Right here present the immediate that generates the heading picture:

Babel tower falling down, strolling on the starlight, dreamy extremely vast shot
, atmospheric, hyper real looking, epic composition, cinematic, octane render
, artstation panorama vista pictures by Carr Clifton & Galen Rowell, 16K decision
, Panorama veduta picture by Dustin Lefevre & tdraw, detailed panorama portray by Ivan Shishkin
, DeviantArt, Flickr, rendered in Enscape, Miyazaki, Nausicaa Ghibli, Breath of The Wild
, 4k detailed put up processing, artstation, rendering by octane, unreal engine

Measurement: 600 * 800
Seed: 3977059881
Scheduler (or Sampling technique): DPMSolverMultistepScheduler
Sampling steps: 25
CFG Scale (or Steerage Scale): 7.5
SwinRI mannequin: 003_realSR_BSRGAN_DFO_s64w8_SwinIR-M_x4_GAN.pth

License and Code Reuse

The options offered on this article had been achieved via intensive supply studying, later night time testing, and logical design. It is very important be aware that on the time of writing (April 2023), loading LoRA and Textual Inversion options and code included on this article are the one working variations throughout the web.

Should you discover the code introduced on this article helpful and need to reuse it in your venture, paper, or article, please reference again to this Medium article.

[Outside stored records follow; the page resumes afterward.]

Definition strings_field {R} (get : R → Slice string) (put : Slice string → R → R) : json → R → option R :=
  slice_field get put store_string "".

(** [strconv.ParseInt] of a number literal, which has no plus sign. *)
Definition int64_field {R} (put : Z → R → R) (v : json) (r : R) : option R :=
  match v with
  | JNumber n => match Atoi (of_text n) with Some z => Some (put z r) | None => None end
  | JNull => Some r
  | _ => None
  end.

(** A pointer: [null] makes it nil, another value is stored in what it points to. *)
Definition pointer_field {R A} (get : R → option A) (put : option A → R → R) (store : json → A → option A) (zero : A)
    (v : json) (r : R) : option R :=
  match v with
  | JNull => Some (put None r)
  | _ => match store v (default zero (get r)) with Some x => Some (put (Some x) r) | None => None end
  end.

(** A struct inside another one. *)
Definition store_struct {R} (names : list string) (set : string → json → R → option R) (v : json) (r : R) : option R :=
  decode_struct names set r v.

(** ** The guard and the reference reader *)

(** The state after a value that starts in state [s]. *)
Definition after_value (s : tokenState) : option tokenState :=
  match s with
  | tokenTopValue => Some tokenTopValue
  | tokenArrayStart | tokenArrayComma => Some tokenArrayComma
  | tokenObjectColon => Some tokenObjectComma
  | _ => None
  end.

Definition in_object (s : tokenState) : Prop := s = tokenObjectStart ∨ s = tokenObjectComma.
Definition in_array (s : tokenState) : Prop := s = tokenArrayStart ∨ s = tokenArrayComma.

(** What the first token of a value does to the state; [e] is the state after the value. *)
Definition opens (e : tokenState) (stack : list tokenState) (t : token) (d' : Decoder) : Prop :=
  match t with
  | Delim c =>
      if c =? 123 then d_state d' = tokenObjectStart ∧ ∃ s, d_stack d' = s :: stack ∧ tokenValueEnd s = e
      else if c =? 91 then d_state d' = tokenArrayStart ∧ ∃ s, d_stack d' = s :: stack ∧ tokenValueEnd s = e
      else True
  | _ => d_state d' = e ∧ d_stack d' = stack
  end.

Lemma scan_scalar_delim l t rest : scan_scalar l = Some (t, rest) → match t with Delim _ => False | _ => True end.
Proof.
  destruct l as [|c l]; cbn [scan_scalar]; [done|].
  repeat case_match; try done; intros (? & _ & ?)%bind_Some; simplify_eq; repeat case_match; simplify_eq; done.
Qed.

The code introduced right here is licensed underneath the MIT license, which allows you to use, copy, modify, merge, publish, distribute, sublicense, and/or promote copies of the software program, topic to the situations of the license.

Please be aware that the options introduced on this article will not be the optimum or best method to obtain the specified outcomes, and are topic to vary as new developments and enhancements are made. It’s all the time beneficial to totally take a look at and validate any code earlier than implementing it in a manufacturing atmosphere.